▶ **TASK**:
Print exactly the lines below between the line holding "From stdpp Require Import base list strings." and the line holding "dns : string;", inclusive, and nothing more.

▶ **EXERCISE DATA**:

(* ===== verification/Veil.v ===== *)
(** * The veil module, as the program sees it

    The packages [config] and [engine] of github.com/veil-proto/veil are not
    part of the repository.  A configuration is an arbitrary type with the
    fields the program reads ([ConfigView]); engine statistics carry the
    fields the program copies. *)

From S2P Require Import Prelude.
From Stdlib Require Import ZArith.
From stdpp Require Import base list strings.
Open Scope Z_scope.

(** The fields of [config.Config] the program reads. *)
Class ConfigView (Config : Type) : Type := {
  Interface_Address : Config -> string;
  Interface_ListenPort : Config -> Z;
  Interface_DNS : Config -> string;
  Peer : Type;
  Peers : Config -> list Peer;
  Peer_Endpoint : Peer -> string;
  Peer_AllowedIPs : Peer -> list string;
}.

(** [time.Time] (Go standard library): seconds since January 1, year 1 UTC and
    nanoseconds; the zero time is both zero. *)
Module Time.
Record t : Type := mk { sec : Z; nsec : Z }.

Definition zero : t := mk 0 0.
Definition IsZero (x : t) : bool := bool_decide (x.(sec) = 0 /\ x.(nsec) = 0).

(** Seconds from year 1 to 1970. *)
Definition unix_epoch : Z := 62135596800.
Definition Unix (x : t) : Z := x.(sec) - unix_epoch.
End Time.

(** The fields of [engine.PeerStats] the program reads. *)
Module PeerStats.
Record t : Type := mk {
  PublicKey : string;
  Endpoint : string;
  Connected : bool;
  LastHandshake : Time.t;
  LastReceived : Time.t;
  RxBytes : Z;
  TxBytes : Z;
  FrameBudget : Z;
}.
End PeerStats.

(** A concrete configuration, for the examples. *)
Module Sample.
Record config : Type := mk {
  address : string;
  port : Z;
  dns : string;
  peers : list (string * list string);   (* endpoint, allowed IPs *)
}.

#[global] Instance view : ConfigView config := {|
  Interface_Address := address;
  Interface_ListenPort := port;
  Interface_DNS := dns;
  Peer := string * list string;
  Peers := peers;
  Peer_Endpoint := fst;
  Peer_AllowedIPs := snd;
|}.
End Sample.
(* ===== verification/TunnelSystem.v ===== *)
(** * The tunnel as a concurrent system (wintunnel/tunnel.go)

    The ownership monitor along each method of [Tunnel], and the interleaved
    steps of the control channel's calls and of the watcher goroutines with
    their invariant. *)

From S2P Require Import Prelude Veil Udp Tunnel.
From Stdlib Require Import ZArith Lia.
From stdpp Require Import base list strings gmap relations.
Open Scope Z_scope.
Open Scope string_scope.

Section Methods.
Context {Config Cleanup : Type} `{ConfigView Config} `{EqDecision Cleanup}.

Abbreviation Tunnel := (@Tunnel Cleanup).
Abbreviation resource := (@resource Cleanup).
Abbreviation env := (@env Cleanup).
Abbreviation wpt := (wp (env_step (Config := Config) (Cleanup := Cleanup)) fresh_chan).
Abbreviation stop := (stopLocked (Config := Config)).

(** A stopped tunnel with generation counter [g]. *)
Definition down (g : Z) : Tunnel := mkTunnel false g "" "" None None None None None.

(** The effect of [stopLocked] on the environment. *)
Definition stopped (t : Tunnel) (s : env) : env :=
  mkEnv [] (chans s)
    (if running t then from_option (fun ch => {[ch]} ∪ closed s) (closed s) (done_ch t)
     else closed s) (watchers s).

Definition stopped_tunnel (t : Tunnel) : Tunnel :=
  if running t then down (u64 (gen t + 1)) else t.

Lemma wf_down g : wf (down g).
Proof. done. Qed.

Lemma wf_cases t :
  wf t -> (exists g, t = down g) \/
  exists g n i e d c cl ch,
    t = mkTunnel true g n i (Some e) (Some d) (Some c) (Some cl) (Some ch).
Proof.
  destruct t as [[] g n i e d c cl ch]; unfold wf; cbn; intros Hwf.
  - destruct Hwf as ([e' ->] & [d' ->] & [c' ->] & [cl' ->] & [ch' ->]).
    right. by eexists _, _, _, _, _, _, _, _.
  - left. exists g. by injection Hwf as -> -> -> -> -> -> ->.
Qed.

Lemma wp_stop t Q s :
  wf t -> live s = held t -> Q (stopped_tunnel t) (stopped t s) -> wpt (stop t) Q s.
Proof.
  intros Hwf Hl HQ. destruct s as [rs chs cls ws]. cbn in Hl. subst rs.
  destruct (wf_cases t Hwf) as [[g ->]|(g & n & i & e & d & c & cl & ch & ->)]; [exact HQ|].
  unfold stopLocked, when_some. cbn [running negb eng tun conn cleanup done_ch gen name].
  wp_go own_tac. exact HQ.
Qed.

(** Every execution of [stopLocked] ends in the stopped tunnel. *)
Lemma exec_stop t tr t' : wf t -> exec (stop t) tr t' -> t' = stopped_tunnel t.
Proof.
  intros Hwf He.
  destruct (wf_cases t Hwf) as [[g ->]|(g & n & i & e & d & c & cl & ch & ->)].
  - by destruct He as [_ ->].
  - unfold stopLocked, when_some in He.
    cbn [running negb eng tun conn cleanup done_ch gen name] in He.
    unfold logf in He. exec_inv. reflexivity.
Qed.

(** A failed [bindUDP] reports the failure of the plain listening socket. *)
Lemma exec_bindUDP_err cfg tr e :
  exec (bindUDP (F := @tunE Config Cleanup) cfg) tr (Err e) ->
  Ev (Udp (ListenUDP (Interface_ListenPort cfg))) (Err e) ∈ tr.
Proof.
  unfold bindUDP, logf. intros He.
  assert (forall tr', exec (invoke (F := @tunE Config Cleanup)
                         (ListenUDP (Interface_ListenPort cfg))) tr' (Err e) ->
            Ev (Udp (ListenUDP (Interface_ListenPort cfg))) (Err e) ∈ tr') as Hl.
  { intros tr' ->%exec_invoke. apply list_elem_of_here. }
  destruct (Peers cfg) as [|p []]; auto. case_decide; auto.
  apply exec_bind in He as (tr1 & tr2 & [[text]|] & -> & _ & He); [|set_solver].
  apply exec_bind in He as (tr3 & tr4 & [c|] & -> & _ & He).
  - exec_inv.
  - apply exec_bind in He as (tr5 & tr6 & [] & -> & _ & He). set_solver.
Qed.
---
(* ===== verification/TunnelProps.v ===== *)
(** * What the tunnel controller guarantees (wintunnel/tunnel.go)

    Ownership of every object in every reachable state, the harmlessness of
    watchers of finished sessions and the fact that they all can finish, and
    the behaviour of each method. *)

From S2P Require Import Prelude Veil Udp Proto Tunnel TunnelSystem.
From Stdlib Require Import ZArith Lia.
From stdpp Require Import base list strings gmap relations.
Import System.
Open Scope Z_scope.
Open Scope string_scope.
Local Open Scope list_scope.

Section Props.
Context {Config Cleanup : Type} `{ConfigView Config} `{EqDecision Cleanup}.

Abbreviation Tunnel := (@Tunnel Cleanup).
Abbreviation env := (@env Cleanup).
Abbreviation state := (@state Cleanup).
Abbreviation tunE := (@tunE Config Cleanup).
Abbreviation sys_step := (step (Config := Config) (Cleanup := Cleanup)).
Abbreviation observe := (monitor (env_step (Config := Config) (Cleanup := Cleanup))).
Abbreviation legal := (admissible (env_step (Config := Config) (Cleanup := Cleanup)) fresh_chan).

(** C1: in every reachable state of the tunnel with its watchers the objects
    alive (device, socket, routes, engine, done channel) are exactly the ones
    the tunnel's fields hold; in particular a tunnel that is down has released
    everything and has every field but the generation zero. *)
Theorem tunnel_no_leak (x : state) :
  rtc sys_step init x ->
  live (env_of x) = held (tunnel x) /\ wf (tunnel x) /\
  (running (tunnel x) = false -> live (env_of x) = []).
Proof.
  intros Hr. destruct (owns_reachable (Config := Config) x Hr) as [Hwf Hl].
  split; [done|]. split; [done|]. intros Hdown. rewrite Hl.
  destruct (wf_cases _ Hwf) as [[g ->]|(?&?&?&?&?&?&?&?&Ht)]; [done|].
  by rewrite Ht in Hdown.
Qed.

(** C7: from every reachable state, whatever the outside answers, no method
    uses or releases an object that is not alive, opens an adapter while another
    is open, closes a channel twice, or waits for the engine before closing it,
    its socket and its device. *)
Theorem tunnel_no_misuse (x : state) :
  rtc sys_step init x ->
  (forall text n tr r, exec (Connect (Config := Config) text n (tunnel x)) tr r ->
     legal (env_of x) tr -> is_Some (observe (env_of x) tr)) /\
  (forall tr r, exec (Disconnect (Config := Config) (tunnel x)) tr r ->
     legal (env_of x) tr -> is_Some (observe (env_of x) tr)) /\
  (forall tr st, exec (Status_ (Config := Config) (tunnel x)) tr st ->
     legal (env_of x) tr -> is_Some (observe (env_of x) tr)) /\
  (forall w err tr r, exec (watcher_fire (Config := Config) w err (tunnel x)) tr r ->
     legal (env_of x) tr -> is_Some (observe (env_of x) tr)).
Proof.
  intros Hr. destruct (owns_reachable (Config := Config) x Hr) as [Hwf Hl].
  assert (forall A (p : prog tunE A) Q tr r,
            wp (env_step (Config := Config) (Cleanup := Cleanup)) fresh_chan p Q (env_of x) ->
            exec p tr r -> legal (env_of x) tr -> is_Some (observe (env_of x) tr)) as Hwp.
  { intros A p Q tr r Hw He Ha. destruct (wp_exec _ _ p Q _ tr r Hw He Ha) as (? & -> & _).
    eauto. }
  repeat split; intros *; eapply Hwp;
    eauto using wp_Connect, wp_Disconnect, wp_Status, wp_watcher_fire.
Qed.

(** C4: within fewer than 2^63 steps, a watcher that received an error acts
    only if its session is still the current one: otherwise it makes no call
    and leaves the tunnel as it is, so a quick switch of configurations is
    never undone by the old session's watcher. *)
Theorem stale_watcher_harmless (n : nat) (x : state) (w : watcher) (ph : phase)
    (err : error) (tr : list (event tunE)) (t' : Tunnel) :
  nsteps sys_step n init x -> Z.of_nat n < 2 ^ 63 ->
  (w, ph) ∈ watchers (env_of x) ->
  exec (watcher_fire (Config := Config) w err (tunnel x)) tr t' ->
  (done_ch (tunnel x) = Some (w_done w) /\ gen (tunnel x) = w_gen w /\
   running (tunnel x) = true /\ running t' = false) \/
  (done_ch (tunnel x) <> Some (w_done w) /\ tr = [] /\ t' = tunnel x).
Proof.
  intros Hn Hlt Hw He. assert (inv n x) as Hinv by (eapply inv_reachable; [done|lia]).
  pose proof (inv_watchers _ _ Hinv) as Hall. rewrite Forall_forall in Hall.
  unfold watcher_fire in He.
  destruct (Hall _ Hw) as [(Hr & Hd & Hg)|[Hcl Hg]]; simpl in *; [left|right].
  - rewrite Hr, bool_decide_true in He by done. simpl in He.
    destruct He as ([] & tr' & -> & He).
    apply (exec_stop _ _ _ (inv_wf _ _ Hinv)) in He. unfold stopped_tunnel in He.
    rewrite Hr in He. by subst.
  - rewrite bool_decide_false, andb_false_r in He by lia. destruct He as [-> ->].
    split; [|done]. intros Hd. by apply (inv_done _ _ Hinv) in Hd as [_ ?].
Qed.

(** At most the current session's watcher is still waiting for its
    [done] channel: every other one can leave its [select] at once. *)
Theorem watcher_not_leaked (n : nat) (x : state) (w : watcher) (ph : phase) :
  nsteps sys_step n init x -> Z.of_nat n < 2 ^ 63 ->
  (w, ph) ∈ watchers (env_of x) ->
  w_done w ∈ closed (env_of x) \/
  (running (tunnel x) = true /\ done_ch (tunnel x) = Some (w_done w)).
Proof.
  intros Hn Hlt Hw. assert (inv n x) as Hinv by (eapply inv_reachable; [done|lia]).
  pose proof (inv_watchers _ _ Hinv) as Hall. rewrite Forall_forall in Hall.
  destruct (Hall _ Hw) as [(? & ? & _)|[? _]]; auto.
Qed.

▶ **YOUR SOLUTION**:
From stdpp Require Import base list strings.
Open Scope Z_scope.

(** The fields of [config.Config] the program reads. *)
Class ConfigView (Config : Type) : Type := {
  Interface_Address : Config -> string;
  Interface_ListenPort : Config -> Z;
  Interface_DNS : Config -> string;
  Peer : Type;
  Peers : Config -> list Peer;
  Peer_Endpoint : Peer -> string;
  Peer_AllowedIPs : Peer -> list string;
}.

(** [time.Time] (Go standard library): seconds since January 1, year 1 UTC and
    nanoseconds; the zero time is both zero. *)
Module Time.
Record t : Type := mk { sec : Z; nsec : Z }.

Definition zero : t := mk 0 0.
Definition IsZero (x : t) : bool := bool_decide (x.(sec) = 0 /\ x.(nsec) = 0).

(** Seconds from year 1 to 1970. *)
Definition unix_epoch : Z := 62135596800.
Definition Unix (x : t) : Z := x.(sec) - unix_epoch.
End Time.

(** The fields of [engine.PeerStats] the program reads. *)
Module PeerStats.
Record t : Type := mk {
  PublicKey : string;
  Endpoint : string;
  Connected : bool;
  LastHandshake : Time.t;
  LastReceived : Time.t;
  RxBytes : Z;
  TxBytes : Z;
  FrameBudget : Z;
}.
End PeerStats.

(** A concrete configuration, for the examples. *)
Module Sample.
Record config : Type := mk {
  address : string;
  port : Z;
  dns : string;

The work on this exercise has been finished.